Jan 30, 2011 at 3:34 PM | Unregistered CommenterLaura Hills

"From a media background myself; I am just disappointed that sceptics don't have such a pervasive medium at their disposal with which to defend themselves."

We do, now. Some prominent sceptics are getting time on serious TV. You have to remember, worldviews are not overturned overnight, and we cannot realistically expect instantaneous victory. It is an advance from being excluded totally - not even being considered worth listening to - to sitting at the same table, even if it is still a biased and slanted table. And that in itself is an advantage, so long as you can make the slant visible. There's nothing that destroys one's credibility like making obvious propaganda. The more we can panic them into making, the better. Every time we go on we get more experience, get more points and questions out into the public awareness - and ultimately truth and falsehood will grapple and truth will win out. The more times we're on, the more tangled a web they must weave to keep us "discredited", and eventually it will start to trip them up.

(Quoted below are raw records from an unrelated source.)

(** Through a parent to [address]; [dial] is how the dials end, [rnd] are the
    random numbers of the selection. *)
Definition connect (remote : bytes) (me : nat) (rnd : nat -> Z) (dial : bytes -> outcome conn)
    (entropy : reader) (address : bytes) (auth : Auth) (forwardBytes : bytes) : io pstate ended :=
  c ← gets_srv cfg;
  lbAddr ← on_lb (Balanced_Select gcdx rnd (select_addr (LbMethod c) (HashTarget c) remote address));
  log_dial lbAddr;;
  t ← io_lift (dial lbAddr);
  set_out (Plain t);;
  rest ← ask_parent lbAddr address auth forwardBytes entropy;
  (if 0 <? len rest then _ ← io_try (on_out (wire_Write rest)); mret tt else mret tt);;
  s ← io_gets srv;
  s ← io_lift (upsert_user remote me s);
  io_modify (fun p => mkP s (inConn p) (outConn p) (dialed p));;
  on_lb (io_modify (Balanced_ConnsIncrease lbAddr));;
  mret (Joined lbAddr).

Definition proxyTCP (remote local : bytes) (me : nat) (listen : outcome bytes) (rnd : nat -> Z)
    (dial : bytes -> outcome conn) (rin rout : reader) : io pstate ended :=
  a ← accept remote local listen rin;
  match a with
  | Disabled => mret Ignored
  | Associate server => mret (Associated server)
  | Target address auth forwardBytes =>
      if bool_decide (address = []) then io_fail (ErrMsg "unknown request")
      else connect remote me rnd dial rout address auth forwardBytes
  end.

Definition close_in (s : pstate) : pstate := mkP (srv s) (wire_Close (inConn s)) (outConn s) (dialed s).

(** [handle]: [defer inConn.Close()], unless the connections are joined or the
    connection keeps a UDP association *)
Definition handle (remote local : bytes) (me : nat) (listen : outcome bytes) (rnd : nat -> Z)
    (dial : bytes -> outcome conn) (rin rout : reader) : io pstate ended := fun s =>
  if bool_decide (ParentType (cfg (srv s)) ∈ map lit ["tcp"; "stcp"; "tls"; "kcp"]%string) then
    match proxyTCP remote local me listen rnd dial rin rout s with
    | (Ok (Joined a), s) => (Ok (Joined a), s)
    | (Ok (Associated v), s) => (Ok (Associated v), s)
    | (o, s) => (o, close_in s)
    end
  else (Fail (ErrMsg "unkown parent type %s"), close_in s).

(** The copying is over: the deferred functions of [proxyTCP] and [handle] *)
Definition handle_done (remote lbAddr : bytes) : io pstate unit := fun s =>
  let '(o, s) := on_lb (io_modify (Balanced_ConnsDecrease lbAddr))
    (mkP (set_users (delete remote (userConns (srv s))) (closed_ (srv s)) (srv s))
       (inConn s) (outConn s) (dialed s)) in
  (o, close_in s).

End Sps.
Arguments SPS _ _ {_}.
Arguments pstate _ _ {_}.
Arguments asked : clear implicits.
Arguments ended : clear implicits.

(** * Laws *)
Section Laws.
Context {R : Type} `{!NameResolver R} {C : Type} `{!Authenticator C} {EN : Encrypt} {CR : Crypto}.
Context (gcdx : Z -> Z -> Z) (url_host : bytes -> option bytes) (rune_cap : Z -> Z).
Implicit Types (s : pstate R C).
(* ===== verification/SpsUdp.v ===== *)
(** services/sps, the UDP relays: that of a SOCKS5 association (socksudp.go) and
    that of the shadowsocks clients (ssudp.go).  A relay is a state that its
    goroutines change in steps: a datagram from a client, the start of a copier,
    a datagram from the parent.  The TCP connections that keep an association
    alive are kept by their owners; that one of them ends is an event. *)
From S2P Require Import Prelude GoStrings GoNet GoIO Iface Binding LoadBalance Shadowsocks Socks5 Route Sps.
Open Scope Z_scope.

(** * Datagrams *)

(** The capacity of the buffers of [sword.Binding] *)
Definition BindingSize : nat := 4096.

Section Data.
Context {CR : Crypto}.

Definition udp_to_raw (k b : bytes) : outcome bytes :=
  if 0 <? len k then DecryptCFB k b else Ok b.

(** The error of [EncryptCFB] is dropped; its result is nil then. *)
Definition raw_to_udp (k b : bytes) : outcome bytes :=
  if 0 <? len k then match EncryptCFB k b with Fail _ => Ok [] | o => o end else Ok b.

(** [p := socks5.NewPacketUDP()], [p.Parse(v)] *)
Definition parse_packet (v : bytes) : outcome PacketUDP :=
  match Parse v NewPacketUDP with
  | (Ok _, p) => Ok p
  | (Fail e, _) => Fail e
  | (Panic, _) => Panic
  end.

(** The parent's datagram for a SOCKS5 client *)
Definition socks_reply (lkey pkey data : bytes) : outcome bytes :=
  match udp_to_raw pkey data with
  | Fail _ => Ok []
  | Panic => Panic
  | Ok v => raw_to_udp lkey v
  end.

(** The parent's datagram for a shadowsocks client *)
Definition ss_reply {EN : Encrypt} (c : option Cipher) (entropy : reader) (pkey data : bytes) : outcome bytes :=
  match udp_to_raw pkey data with
  | Fail _ => Ok []
  | Panic => Panic
  | Ok v =>
      w ← slice_from v 3;
      match c with
      | None => Panic
      | Some c => match (Encrypt_ w (mkCstate c entropy)).1 with Fail _ => Ok [] | o => o end
      end
  end.

End Data.

(** * The relay of an association ([proxyUDP]) *)
Section Relay.
Context {CR : Crypto} (lkey pkey srcIP : bytes).

(** [table] is [udpRelatedPacketConns], which all associations and the relay of the
    shadowsocks clients share; [sockets] are the UDP connections dialed, by this
    association or by one of the others, each for its source and with what this
    association has written to it; [outUDPConn] is the variable of that name, which
    a copier reads when it starts. *)
Record relay := mkRelay {
  table : gmap bytes nat;
  sockets : list (bytes * list bytes);
  outUDPConn : option nat;
  pending : list bytes;                  (** copiers that have not started *)
  copiers : list (bytes * option nat);   (** source and socket of the others *)
  replies : list (bytes * nat * bytes);  (** datagrams to the clients: destination, socket, data *)
  sk_closed : list nat;
  is_done : bool;
}.

(** The start of the service, when no association has put anything in the table *)
Definition relay_init : relay := mkRelay ∅ [] None [] [] [] [] false.

Definition set_table t s := mkRelay t (sockets s) (outUDPConn s) (pending s) (copiers s) (replies s) (sk_closed s) (is_done s).
Definition set_sockets l s := mkRelay (table s) l (outUDPConn s) (pending s) (copiers s) (replies s) (sk_closed s) (is_done s).
Definition set_outUDP o s := mkRelay (table s) (sockets s) o (pending s) (copiers s) (replies s) (sk_closed s) (is_done s).
Definition set_copiers p c s := mkRelay (table s) (sockets s) (outUDPConn s) p c (replies s) (sk_closed s) (is_done s).
Definition add_reply r s := mkRelay (table s) (sockets s) (outUDPConn s) (pending s) (copiers s) (replies s ++ [r]) (sk_closed s) (is_done s).

(** [clean]: of the UDP connections only that of the variable is closed. *)
Definition clean (s : relay) : relay :=
  mkRelay (table s) (sockets s) (outUDPConn s) (pending s) (copiers s) (replies s)
    (match outUDPConn s with Some k => sk_closed s ++ [k] | None => sk_closed s end) true.

Definition write_socket (k : nat) (b : bytes) (s : relay) : relay :=
  set_sockets (alter (fun x => (x.1, x.2 ++ [b])) k (sockets s)) s.

(** The connection of a source: that of the table, or a new one, if it can be
    dialed *)
Definition out_conn (src : bytes) (dialed : bool) : io relay (option nat) := fun s =>
  match table s !! src with
  | Some k => (Ok (Some k), set_outUDP (Some k) s)
  | None =>
      if dialed then
        let k := length (sockets s) in
        (Ok (Some k),
         set_copiers (pending s ++ [src]) (copiers s)
           (set_table (<[src := k]> (table s))
              (set_sockets (sockets s ++ [(src, [])]) (set_outUDP (Some k) s))))
      else (Ok None, set_outUDP None s)
  end.

(** One turn of the loop: a datagram of a client; [w] is how the write ends. *)
Definition client_packet (src data : bytes) (dialed : bool) (w : option error) : io relay flow :=
  if negb (bool_decide (host_of src = srcIP)) then mret Continue
  else
    p ← io_try (v ← io_lift (udp_to_raw lkey (take BindingSize data)); io_lift (parse_packet v));
    match p with
    | inr _ => mret Continue
    | inl p =>
        k ← out_conn src dialed;
        match k with
        | None => mret Continue
        | Some k =>
            b ← io_lift (PacketUDP_Bytes p);
            v ← io_lift (raw_to_udp pkey b);
            match w with
            | None => io_modify (write_socket k v);; mret Continue
            | Some e => mret (if bool_decide (e = ErrClosed) then Return else Continue)
            end
        end
    end.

While the field is so biased, we do not want to wheel our big guns out yet. There is a risk they will get discredited early by journalistic cheating. Pawns are expendable. (Without in any way wishing to disparage Dellers by calling him a pawn - I think he'd probably agree.) Let them open up a debate, provoke the other side into making careless errors and taking up weak positions, and then say "Well, of course you can beat a non-scientist like Dellingpole, but now try it on Professors McKittrick or Lindzen."

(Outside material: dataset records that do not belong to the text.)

(** * Heart-disease risk form: slider normalisation, form navigation and
      the live-update cycle

    A shallow embedding of the two browser scripts of the repository,
    [static/js/resScript.js] (slider limits and the "Update Prediction"
    cycle) and [static/js/script.js] (tabbed form navigation and field
    validation), together with the properties their specification states.

    Conventions of the embedding.
    - Strings are sequences of bytes; the scripts only look at ASCII
      characters, and text outside ASCII stays as its UTF-8 bytes (case
      folding is that of ASCII).
    - A JavaScript number is [NaN], an infinity or an exact decimal
      [m * 10^e]; the slider code only parses, compares, clamps and prints
      numbers, so no rounding to binary64 is modelled there, and zero
      carries no sign (JavaScript prints both zeros as the same text).  The
      one product the scripts compute, the percentage of the result, is
      taken in binary64.
    - A DOM element is a record of the properties the scripts read and
      write; a property holds the string (or flag) last assigned to it.
      Elements that several others can reach (an error line shared by the
      fields of one wrapper, a value label) live in a store and are referred
      to by index. *)

From Stdlib Require Import ZArith QArith Qpower Qround Qabs Ascii String List Lia.
From stdpp Require Import base option list strings gmap.

Local Open Scope string_scope.
Local Open Scope Z_scope.

(* ===================================================================== *)
(** * The host language: numbers, [parseFloat], [String(number)]          *)
(* ===================================================================== *)

Module JS.
(** A row of [_users]. The two password-reset entries are absent until first
    armed, which every reader treats as [None]. *)
Record User : Type := mkUser {
  u_user_id : string;
  u_username : string;
  u_email : option string;
  u_display_name : option string;
  u_password_hash : string;
  u_password_hash_v : string;
  u_salt : string;
  u_password_algo : string;
  u_status : string;
  u_failed_attempts : Z;
  u_locked_until : option Z;
  u_must_change_password : bool;
  u_last_login_at : option Z;
  u_email_verified : bool;
  u_email_verify_token_hash : option string;
  u_email_verify_expires : option Z;
  u_password_reset_token_hash : option string;
  u_password_reset_expires : option Z;
  u_created_at : Z
}.
Definition set_u_email (v : option string) (r : User) : User :=
  mkUser (u_user_id r) (u_username r) v (u_display_name r) (u_password_hash r)
    (u_password_hash_v r) (u_salt r) (u_password_algo r) (u_status r) (u_failed_attempts r)
    (u_locked_until r) (u_must_change_password r) (u_last_login_at r) (u_email_verified r)
    (u_email_verify_token_hash r) (u_email_verify_expires r) (u_password_reset_token_hash r)
    (u_password_reset_expires r) (u_created_at r).
Definition set_u_display_name (v : option string) (r : User) : User :=
  mkUser (u_user_id r) (u_username r) (u_email r) v (u_password_hash r) (u_password_hash_v r)
    (u_salt r) (u_password_algo r) (u_status r) (u_failed_attempts r) (u_locked_until r)
    (u_must_change_password r) (u_last_login_at r) (u_email_verified r)
    (u_email_verify_token_hash r) (u_email_verify_expires r) (u_password_reset_token_hash r)
    (u_password_reset_expires r) (u_created_at r).
Definition set_u_password_hash (v : string) (r : User) : User :=
  mkUser (u_user_id r) (u_username r) (u_email r) (u_display_name r) v (u_password_hash_v r)
    (u_salt r) (u_password_algo r) (u_status r) (u_failed_attempts r) (u_locked_until r)
    (u_must_change_password r) (u_last_login_at r) (u_email_verified r)
    (u_email_verify_token_hash r) (u_email_verify_expires r) (u_password_reset_token_hash r)
    (u_password_reset_expires r) (u_created_at r).
Definition set_u_password_hash_v (v : string) (r : User) : User :=
  mkUser (u_user_id r) (u_username r) (u_email r) (u_display_name r) (u_password_hash r) v
    (u_salt r) (u_password_algo r) (u_status r) (u_failed_attempts r) (u_locked_until r)
    (u_must_change_password r) (u_last_login_at r) (u_email_verified r)
    (u_email_verify_token_hash r) (u_email_verify_expires r) (u_password_reset_token_hash r)
    (u_password_reset_expires r) (u_created_at r).
Definition set_u_salt (v : string) (r : User) : User :=
  mkUser (u_user_id r) (u_username r) (u_email r) (u_display_name r) (u_password_hash r)
    (u_password_hash_v r) v (u_password_algo r) (u_status r) (u_failed_attempts r)
    (u_locked_until r) (u_must_change_password r) (u_last_login_at r) (u_email_verified r)
    (u_email_verify_token_hash r) (u_email_verify_expires r) (u_password_reset_token_hash r)
    (u_password_reset_expires r) (u_created_at r).
Definition set_u_password_algo (v : string) (r : User) : User :=
  mkUser (u_user_id r) (u_username r) (u_email r) (u_display_name r) (u_password_hash r)
    (u_password_hash_v r) (u_salt r) v (u_status r) (u_failed_attempts r) (u_locked_until r)
    (u_must_change_password r) (u_last_login_at r) (u_email_verified r)
    (u_email_verify_token_hash r) (u_email_verify_expires r) (u_password_reset_token_hash r)
    (u_password_reset_expires r) (u_created_at r).
Definition set_u_status (v : string) (r : User) : User :=
  mkUser (u_user_id r) (u_username r) (u_email r) (u_display_name r) (u_password_hash r)
    (u_password_hash_v r) (u_salt r) (u_password_algo r) v (u_failed_attempts r)
    (u_locked_until r) (u_must_change_password r) (u_last_login_at r) (u_email_verified r)
    (u_email_verify_token_hash r) (u_email_verify_expires r) (u_password_reset_token_hash r)
    (u_password_reset_expires r) (u_created_at r).
Definition set_u_failed_attempts (v : Z) (r : User) : User :=
  mkUser (u_user_id r) (u_username r) (u_email r) (u_display_name r) (u_password_hash r)
    (u_password_hash_v r) (u_salt r) (u_password_algo r) (u_status r) v (u_locked_until r)
    (u_must_change_password r) (u_last_login_at r) (u_email_verified r)
    (u_email_verify_token_hash r) (u_email_verify_expires r) (u_password_reset_token_hash r)
    (u_password_reset_expires r) (u_created_at r).
Definition set_u_locked_until (v : option Z) (r : User) : User :=
  mkUser (u_user_id r) (u_username r) (u_email r) (u_display_name r) (u_password_hash r)
    (u_password_hash_v r) (u_salt r) (u_password_algo r) (u_status r) (u_failed_attempts r)
    v (u_must_change_password r) (u_last_login_at r) (u_email_verified r)
    (u_email_verify_token_hash r) (u_email_verify_expires r) (u_password_reset_token_hash r)
    (u_password_reset_expires r) (u_created_at r).
Definition set_u_must_change_password (v : bool) (r : User) : User :=
  mkUser (u_user_id r) (u_username r) (u_email r) (u_display_name r) (u_password_hash r)
    (u_password_hash_v r) (u_salt r) (u_password_algo r) (u_status r) (u_failed_attempts r)
    (u_locked_until r) v (u_last_login_at r) (u_email_verified r)
    (u_email_verify_token_hash r) (u_email_verify_expires r) (u_password_reset_token_hash r)
    (u_password_reset_expires r) (u_created_at r).
Definition set_u_last_login_at (v : option Z) (r : User) : User :=
  mkUser (u_user_id r) (u_username r) (u_email r) (u_display_name r) (u_password_hash r)
    (u_password_hash_v r) (u_salt r) (u_password_algo r) (u_status r) (u_failed_attempts r)
    (u_locked_until r) (u_must_change_password r) v (u_email_verified r)
    (u_email_verify_token_hash r) (u_email_verify_expires r) (u_password_reset_token_hash r)
    (u_password_reset_expires r) (u_created_at r).
Definition set_u_email_verified (v : bool) (r : User) : User :=
  mkUser (u_user_id r) (u_username r) (u_email r) (u_display_name r) (u_password_hash r)
    (u_password_hash_v r) (u_salt r) (u_password_algo r) (u_status r) (u_failed_attempts r)
    (u_locked_until r) (u_must_change_password r) (u_last_login_at r) v
    (u_email_verify_token_hash r) (u_email_verify_expires r) (u_password_reset_token_hash r)
    (u_password_reset_expires r) (u_created_at r).
Definition set_u_email_verify_token_hash (v : option string) (r : User) : User :=
  mkUser (u_user_id r) (u_username r) (u_email r) (u_display_name r) (u_password_hash r)
    (u_password_hash_v r) (u_salt r) (u_password_algo r) (u_status r) (u_failed_attempts r)
    (u_locked_until r) (u_must_change_password r) (u_last_login_at r) (u_email_verified r) v
    (u_email_verify_expires r) (u_password_reset_token_hash r) (u_password_reset_expires r)
    (u_created_at r).
Definition set_u_email_verify_expires (v : option Z) (r : User) : User :=
  mkUser (u_user_id r) (u_username r) (u_email r) (u_display_name r) (u_password_hash r)
    (u_password_hash_v r) (u_salt r) (u_password_algo r) (u_status r) (u_failed_attempts r)
    (u_locked_until r) (u_must_change_password r) (u_last_login_at r) (u_email_verified r)
    (u_email_verify_token_hash r) v (u_password_reset_token_hash r)
    (u_password_reset_expires r) (u_created_at r).
Definition set_u_password_reset_token_hash (v : option string) (r : User) : User :=
  mkUser (u_user_id r) (u_username r) (u_email r) (u_display_name r) (u_password_hash r)
    (u_password_hash_v r) (u_salt r) (u_password_algo r) (u_status r) (u_failed_attempts r)
    (u_locked_until r) (u_must_change_password r) (u_last_login_at r) (u_email_verified r)
    (u_email_verify_token_hash r) (u_email_verify_expires r) v (u_password_reset_expires r)
    (u_created_at r).
Definition set_u_password_reset_expires (v : option Z) (r : User) : User :=
  mkUser (u_user_id r) (u_username r) (u_email r) (u_display_name r) (u_password_hash r)
    (u_password_hash_v r) (u_salt r) (u_password_algo r) (u_status r) (u_failed_attempts r)
    (u_locked_until r) (u_must_change_password r) (u_last_login_at r) (u_email_verified r)
    (u_email_verify_token_hash r) (u_email_verify_expires r) (u_password_reset_token_hash r)
    v (u_created_at r).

No, I'd say things were progressing very well. You can browbeat someone with authority if you still have your authority intact, and nothing short and simple they can hit you with. Had they done this before Climategate, they might have got this battle over with, to their advantage. But post-scandal, with their aura of authority shredding and the momentum starting to move the other way, the BBC weaken their long-term position immeasurably for the sake of a short-term delay. Their biased treatment of sceptics today is something that can be used against them for years to come.

Jan 30, 2011 at 3:53 PM | Unregistered CommenterLaogai

http://www.timesonline.co.uk/tol/news/environment/article6735183.ece

Johnathan Dimbleby, 2009, “There really is a catastrophe waiting down the road. My youngest child won’t even be middle aged by 2050. My older children will still very much be around. In 25 years there will be a population of nine billion, there are already food shortages, the temperature is going to go up by at least two degrees — unless we act dramatically we can write off civilised life. We will have millions of people fleeing the new deserts, rivers will turn saline from rising sea levels and lakes will dry up.”

It would appear that Johnathan Dimbleby is an ultra-alarmist.